= Dorian Gray (Bourne) =

Matthew Bourne's Dorian Gray is a contemporary dance adaptation of Oscar Wilde's 1890 novel, The Picture of Dorian Gray, by choreographer Matthew Bourne. The show made its debut in August 2008 at the Edinburgh International Festival and transferred to Sadler's Wells Theatre in London in September 2008. The music was composed by Terry Davies for a rock quintet directed from the keyboard. The set and costumes were designed by Lez Brotherston.

==Modern setting==

Various changes are made to the story, which Bourne sets in the modern fashion industry. In this setting, Dorian Gray is a model for a perfume promotion rather than the wealthy socialite of the original text.
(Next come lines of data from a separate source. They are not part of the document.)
Lemma published_ranges_within_text_witness :
  within readme1 (published readme1 (mkDiagnostic 8 29 httpsRequired Warning)) /\
  within readme2 (published readme2 (mkDiagnostic 10 35 dataUrlsNotValid Warning)) /\
  within manifest1 (published manifest1 (mkDiagnostic 39 57 httpsRequired Warning)) /\
  within manifest2
    (published manifest2 (mkDiagnostic 39 38 relativeUrlRequiresHttpsRepository Warning)).
Proof.
  split; [|split; [|split]].
  - apply (proj1 published_ranges_within_text proseHost readme1 noRepository).
    vm_compute. left. reflexivity.
  - apply (proj1 published_ranges_within_text proseHost readme2 noRepository).
    vm_compute. left. reflexivity.
  - apply (proj2 published_ranges_within_text plainHost manifest1 noRepository).
    vm_compute. left. reflexivity.
  - apply (proj2 published_ranges_within_text plainHost manifest2 noRepository).
    vm_compute. left. reflexivity.
Defined.

(** ** The position mapper *)

Section MapperFacts.

Context `{Host}.

Lemma position_token text end_ begin token :
  TokenAndPosition.token (fst (position text end_ begin token)) = token.
Proof.
  unfold position. destruct (Token.map token) as [[line0 line1]|]; [done|].
  cbv zeta. repeat match goal with |- context [if ?c then _ else _] => destruct c end;
    reflexivity.
Qed.

Lemma mapTokens_tokens text end_ begin tokens :
  List.map TokenAndPosition.token (mapTokens text end_ begin tokens) = tokens.
Proof.
  revert begin. induction tokens as [|token tokens IH]; intros begin; cbn; [done|].
  pose proof (position_token text end_ begin token) as Ht.
  destruct (position text end_ begin token) as [tnp begin']. cbn in *.
  by rewrite Ht, IH.
Qed.

Lemma mapTokens_app text end_ begin before after :
  mapTokens text end_ begin (before ++ after) =
  mapTokens text end_ begin before
  ++ mapTokens text end_ (cursorAfter text end_ begin before) after.
Proof.
  revert begin. induction before as [|token before IH]; intros begin; cbn; [done|].
  destruct (position text end_ begin token) as [tnp begin']. cbn. by rewrite IH.
Qed.

(** [toTokensAndPositions] reads the children of its argument only. *)
Lemma descend_children text parent begin end_ :
  descend text parent begin end_ =
  toTokensAndPositions text (Token.children parent) begin end_.
Proof. by destruct parent. Qed.

(** The equation of lines 176-179: the positions of the level, then the
    results of the recursive calls on the positioned tokens that have
    children, each within its own bounds. *)
Lemma toTokensAndPositions_eq text tokens begin end_ :
  toTokensAndPositions text tokens begin end_ =
  let tokensAndPositions := mapTokens text end_ begin tokens in
  tokensAndPositions ++
  flat_map (fun tnp =>
              toTokensAndPositions text (Token.children (TokenAndPosition.token tnp))
                (TokenAndPosition.begin tnp) (TokenAndPosition.end_ tnp))
           (List.filter hasChildren tokensAndPositions).
Proof.
  unfold toTokensAndPositions at 1. cbn [descend rootOf Token.children]. cbv zeta.
  f_equal.
  pose proof (mapTokens_tokens text end_ begin tokens) as Ht.
  revert Ht. generalize (mapTokens text end_ begin tokens) as tnps.
  induction tokens as [|child tokens IH]; intros tnps Ht.
  - by destruct tnps.
  - destruct tnps as [|tnp tnps]; [done|]. injection Ht as Hc Ht.
    cbn [List.filter]. destruct (hasChildren tnp); cbn [flat_map app].
    + f_equal; [|by apply IH]. by rewrite <- Hc, descend_children.
    + by apply IH.
Qed.
(** C3.  The code at the failing input: on Alice's own machine there is no
    [/home/mason], so the key file of the summary cannot be read.  The error
    [os.ReadFile] returns is the last event of the run: no banner, nothing
    handed to [log.Fatal], and the process ends with status 0. *)
Theorem unreadable_key_exits_zero :
  trace (Sample.calm false false)
  = (until is_read (trace (Sample.calm false false))
     ++ [ReadFile "/home/mason/.ssh/id_ed25519.pub"
                  (inr (PathError "open" "/home/mason/.ssh/id_ed25519.pub"))])%list
  /\ logged (trace (Sample.calm false false)) = []
  /\ existsb (says ("! Fatal Error !" ++ Strings.LF))
             (trace (Sample.calm false false)) = false
  /\ run (Sample.calm false false)
     = (Done tt, snd (run (Sample.calm false false)))
  /\ exit_status (Sample.calm false false) = 0%Z.
Proof.
  repeat split; reflexivity.
Qed.

(** ** The lookup of the current user *)

(** When the lookup fails, line 82 dereferences nil: the process dies of a
    run-time panic before the form is shown. *)
Lemma failed_lookup_panics (w : World) (e : error) :
  user_Current w = inr e ->
  run w = (Stop (RuntimePanic
                   "invalid memory address or nil pointer dereference"),
           start).
Proof.
  intro H. rewrite run_unfold. unfold promptStep, promptForm, bind.
  rewrite H. reflexivity.
Qed.

(** C10.  The code at the failing input: the lookup of the current user
    fails.  The run is a nil-pointer panic with exit status 2; the error of
    the lookup is neither printed nor handed to [log.Fatal], and no question
    is asked. *)
Theorem failed_lookup_is_a_nil_dereference :
  user_Current Sample.nobody
  = inr (UnknownUserError
           "user: Current requires cgo or $USER set in environment")
  /\ run Sample.nobody
     = (Stop (RuntimePanic
                "invalid memory address or nil pointer dereference"),
        start)
  /\ trace Sample.nobody = []
  /\ exit_status Sample.nobody = 2%Z.
Proof.
  repeat split; reflexivity.
Qed.

(** ** Key generation *)

(** In every branch of the pipeline: the generator runs at most once, a
    signing write has a generator call before it, and the generator has run
    once [setupGit] is through and a key was asked for. *)
Lemma pipeline_keygen (w : World) (g : Globals) :
  count is_keygen (snd (snd (pipeline w (g, [])))) <= 1
  /\ all_splits
       (fun before e _ =>
          negb (is_signing_write e) || existsb is_keygen before)
       [] (snd (snd (pipeline w (g, [])))) = true
  /\ (identity_configured (snd (snd (pipeline w (g, [])))) = true ->
      ignoreSSH g = false \/ signing g = true ->
      count is_keygen (snd (snd (pipeline w (g, [])))) = 1)
  /\ (ignoreSSH g = true ->
      count is_ssh_add (snd (snd (pipeline w (g, [])))) = 0).
Proof.
  every_run g;
    (split; [vm_compute; repeat constructor|]);
    (split; [reflexivity|]);
    (split; [intros I [C|C]; try discriminate C;
             vm_compute in I; try discriminate I; reflexivity|]);
    intro C; try discriminate C; reflexivity.
Qed.

(** With [ignoreSSH] set, the SSH step of [main] does nothing at all. *)
Lemma sshStep_skipped (w : World) (s : State) :
  ignoreSSH (fst s) = true -> sshStep w s = (Done tt, s).
Proof.
  destruct s as [g tr]. simpl. intro H.
  unfold sshStep, bind, globals. simpl. rewrite H. reflexivity.
Qed.

(** *** The trace only grows *)

Lemma grows_ret {A} (a : A) : grows (ret a).
Proof. intros w s. exists []. simpl. rewrite app_nil_r. reflexivity. Qed.

Lemma grows_halt {A} (h : Halt) : grows (@halt A h).
Proof. intros w s. exists []. simpl. rewrite app_nil_r. reflexivity. Qed.

Lemma grows_globals : grows globals.
Proof. intros w s. exists []. simpl. rewrite app_nil_r. reflexivity. Qed.

Lemma grows_modify f : grows (modify f).
Proof. intros w s. exists []. simpl. rewrite app_nil_r. reflexivity. Qed.

Lemma grows_emit e : grows (emit e).
Proof. intros w s. exists [e]. reflexivity. Qed.

Lemma grows_exec_Run argv tty : grows (exec_Run argv tty).
Proof. intros w s. eexists. reflexivity. Qed.

Lemma grows_os_ReadFile path : grows (os_ReadFile path).
Proof. intros w s. eexists. reflexivity. Qed.

Lemma grows_bind {A B} (m : M A) (k : A -> M B) :
  grows m -> (forall a, grows (k a)) -> grows (bind m k).
Proof.
  intros Hm Hk w s. unfold bind.
  destruct (Hm w s) as [more1 H1].
  destruct (m w s) as [[a|h] s']; simpl in H1.
  - destruct (Hk a w s') as [more2 H2].
    exists (more1 ++ more2)%list. rewrite H2, H1, app_assoc. reflexivity.
  - exists more1. exact H1.
Qed.

Create HintDb grows.
#[export] Hint Resolve grows_ret grows_halt grows_globals grows_modify
  grows_emit grows_exec_Run grows_os_ReadFile : grows.

(** Climbing down a computation built from binds and case distinctions. *)
Ltac grows_tac :=
  repeat first
    [ solve [auto with grows]
    | match goal with
      | |- forall _, grows _ => intro
      | |- grows (bind _ _) => apply grows_bind
      | |- grows (match ?x with _ => _ end) => destruct x
      end ].

Lemma grows_success msg : grows (success msg).
Proof. unfold success, fmt_Print, fmt_Println. grows_tac. Qed.

Lemma grows_warning msg : grows (warning msg).
Proof. unfold warning, fmt_Println. grows_tac. Qed.

Lemma grows_panic {A} err : grows (@panic A err).
Proof. unfold panic, log_Fatal, fmt_Println. grows_tac. Qed.

#[export] Hint Resolve grows_success grows_warning grows_panic : grows.

Lemma grows_check err : grows (check err).
Proof. unfold check. grows_tac. Qed.

Lemma grows_generateSSH : grows generateSSH.
Proof. unfold generateSSH. grows_tac. Qed.

#[export] Hint Resolve grows_check grows_generateSSH : grows.

Lemma grows_setupGit : grows setupGit.
Proof. unfold setupGit. grows_tac. Qed.

Lemma grows_setupSSH : grows setupSSH.
Proof. unfold setupSSH. grows_tac. Qed.

Lemma grows_setupSigning : grows setupSigning.
Proof. unfold setupSigning. grows_tac. Qed.

Lemma grows_print_lines lines : grows (print_lines lines).
Proof.
  induction lines as [|line rest IH]; simpl; [auto with grows|].
  apply grows_bind; [unfold fmt_Println; auto with grows | intro; exact IH].
Qed.

#[export] Hint Resolve grows_setupGit grows_setupSSH grows_setupSigning
  grows_print_lines : grows.

Lemma grows_almostDone : grows almostDone.
Proof. unfold almostDone. grows_tac. Qed.

#[export] Hint Resolve grows_almostDone : grows.

Lemma grows_pipeline : grows pipeline.
Proof.
  unfold pipeline, gitStep, sshStep, signingStep, resetStep, finalStep.
  grows_tac.
Qed.

Lemma bind_globals {A} (k : Globals -> M A) (w : World) (s : State) :
  bind globals k w s = k (fst s) w s.
Proof. reflexivity. Qed.

(** A command followed by anything: the command is the next event. *)
Lemma starts_with_exec {A} argv tty (k : option error -> M A) w s :
  (forall r, grows (k r)) ->
  exists later,
    snd (snd (bind (exec_Run argv tty) k w s))
    = (snd s ++ Exec argv tty (command w (snd s) argv) :: later)%list.
Proof.
  intro Hk. unfold bind, exec_Run.
  destruct (Hk (command w (snd s) argv) w
               (fst s, (snd s ++ [Exec argv tty (command w (snd s) argv)])%list))
    as [more H].
  exists more. rewrite H. simpl. rewrite <- app_assoc. reflexivity.
Qed.

(** What a computation starts with, it still starts with when continued. *)
Lemma then_grows {A B} (m : M A) (k : A -> M B) w s x :
  (exists later, snd (snd (m w s)) = (snd s ++ x :: later)%list) ->
  (forall a, grows (k a)) ->
  exists later, snd (snd (bind m k w s)) = (snd s ++ x :: later)%list.
Proof.
  intros [later H] Hk. unfold bind.
  destruct (m w s) as [[a|h] s']; simpl in H.
  - destruct (Hk a w s') as [more E]. exists (later ++ more)%list.
    rewrite E, H, <- app_assoc. reflexivity.
  - exists later. exact H.
Qed.

(** With [ignoreSSH] set, the first thing [setupSigning] does is to call the
    generator. *)
Lemma setupSigning_generates (w : World) (s : State) :
  ignoreSSH (fst s) = true ->
  exists later,
    snd (snd (setupSigning w s))
    = (snd s
       ++ Exec (keygen_argv (fst s)) true
               (command w (snd s) (keygen_argv (fst s)))
       :: later)%list.
Proof.
  intro H. unfold setupSigning. rewrite bind_globals, H.
  apply then_grows; [|grows_tac].
  unfold generateSSH. rewrite bind_globals.
  apply starts_with_exec. grows_tac.
Qed.

(** C4, as the code has it.  In every run in which the form was answered
    and both identity writes succeeded: when skip-SSH is false the generator
    is called exactly once, and before any signing write; when signing is
    true and skip-SSH is true it is called exactly once, the agent is never
    addressed, the SSH step does nothing and the call is the first thing the
    signing step does. *)
Theorem keygen_exactly_once (w : World) (g : Globals) :
  prompted w = Some g ->
  identity_configured (trace w) = true ->
  (ignoreSSH g = false ->
   count is_keygen (trace w) = 1
   /\ forall l1 e l2,
       trace w = (l1 ++ e :: l2)%list ->
       is_signing_write e = true ->
       existsb is_keygen l1 = true)
  /\ (signing g = true -> ignoreSSH g = true ->
      count is_keygen (trace w) = 1
      /\ count is_ssh_add (trace w) = 0
      /\ (forall s, ignoreSSH (fst s) = true -> sshStep w s = (Done tt, s))
      /\ (forall s, ignoreSSH (fst s) = true ->
            exists later,
              snd (snd (setupSigning w s))
              = (snd s
                 ++ Exec (keygen_argv (fst s)) true
                         (command w (snd s) (keygen_argv (fst s)))
                 :: later)%list)).
Proof.
  intros P I. unfold trace in *. rewrite (run_prompted w g P) in *.
  destruct (pipeline_keygen w g) as (_ & B & C & D). split.
  - intro S. split; [apply C; auto|].
    intros l1 e l2 E W.
    pose proof (all_splits_spec _ _ B l1 e l2 E) as H. cbv beta in H.
    rewrite W in H. exact H.
  - intros G S. split; [apply C; auto|]. split; [apply D, S|].
    split; [apply sshStep_skipped | apply setupSigning_generates].
Qed.

Lemma keygen_exactly_once_witness :
  (prompted (Sample.calm false true) = Some (Sample.chosen Global false true)
   /\ identity_configured (trace (Sample.calm false true)) = true
   /\ prompted (Sample.calm true true) = Some (Sample.chosen Global true true)
   /\ identity_configured (trace (Sample.calm true true)) = true)
  /\ count is_keygen (trace (Sample.calm false true)) = 1
  /\ count is_keygen (trace (Sample.calm true true)) = 1
  /\ count is_ssh_add (trace (Sample.calm true true)) = 0.
Proof.
  split; [repeat split; reflexivity|].
  destruct (keygen_exactly_once (Sample.calm false true)
                                (Sample.chosen Global false true)
                                eq_refl eq_refl) as [A _].
  destruct (keygen_exactly_once (Sample.calm true true)
                                (Sample.chosen Global true true)
                                eq_refl eq_refl) as [_ B].
  destruct (A eq_refl) as [A1 _].
  destruct (B eq_refl eq_refl) as (B1 & B2 & _).
  split; [exact A1|]. split; [exact B1 | exact B2].
Defined.

(** C4, as the claim has it, fails: Alice asks for a key (skip-SSH is false)
    and for signing, but git refuses the first identity write; the run ends
    there and the generator is never called. *)
Lemma keygen_not_reached :
  prompted (Sample.no_repository false true)
  = Some (Sample.chosen Local false true)
  /\ ignoreSSH (Sample.chosen Local false true) = false
  /\ count is_keygen (trace (Sample.no_repository false true)) = 0
  /\ count is_keygen (trace (Sample.no_repository false true)) <> 1.
Proof.
  repeat split; try reflexivity. vm_compute. discriminate.
Qed.

(** ** Neither key nor signing *)

(** The one trace of a run without key and without signing in which both
    identity writes succeed. *)
Lemma pipeline_quiet (w : World) (g : Globals) :
  ignoreSSH g = true -> signing g = false ->
  identity_configured (snd (snd (pipeline w (g, [])))) = true ->
  snd (snd (pipeline w (g, [])))
  = (Exec ["git"; "config"; gitContext g; "user.name"; username g] false None
     :: success_events "Successfully set git username"
     ++ Exec ["git"; "config"; gitContext g; "user.email"; username g]
             false None
     :: success_events "Successfully set git email"
     ++ success_events "Finished!")%list
  /\ fst (pipeline w (g, [])) = Done tt.
Proof.
  destruct g as [ctx u em skip path sign]. simpl. intros -> ->.
  split_world; intro I; try (vm_compute in I; discriminate I);
    split; reflexivity.
Qed.

(** C6, as the code has it.  When skip-SSH is true, signing is false and
    both identity writes succeed, the run issues exactly two git
    configuration writes, for [user.name] and then [user.email], starts no
    other command, reads no file, ends its output with the completion
    message and exits with status 0. *)
Theorem quiet_run (w : World) (g : Globals) :
  prompted w = Some g ->
  ignoreSSH g = true ->
  signing g = false ->
  identity_configured (trace w) = true ->
  map fst (git_writes (trace w)) = ["user.name"; "user.email"]
  /\ count is_git_config (trace w) = 2
  /\ forallb (fun e => is_output e || is_git_config e) (trace w) = true
  /\ existsb is_read (trace w) = false
  /\ (exists before,
         trace w = (before ++ success_events "Finished!")%list)
  /\ exit_status w = 0%Z.
Proof.
  intros P S G I. unfold trace, exit_status in *.
  rewrite (run_prompted w g P) in *.
  destruct (pipeline_quiet w g S G I) as [T R]. rewrite T, R.
  repeat split; try reflexivity.
  eexists (_ :: _ :: _ :: _ :: _ :: [_]). reflexivity.
Qed.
A billboard poster for the advertising campaign takes the place of the eponymous portrait, whilst Gray's mentor Lord Henry is replaced by the alluring Lady Henrietta. Cyril, a male ballet dancer, replaces Sybil, the actress who catches Dorian's eye in Wilde's novel. In an interview with the Sunday Times, Bourne explained the relevance of the subject matter to a 21st-century audience: "The obsession with youth and wanting to look young has never been a bigger issue. And I’m interested in what happens to people when the camera is turned on them. People you wouldn’t look at suddenly become fascinating."

==Critical reception==

Dorian Grays run at the Edinburgh International Festival sold over 11,000 tickets, making it the biggest selling dance event in the festival's history.
Reviewers have generally praised the imaginative choreography, costume changes and staging.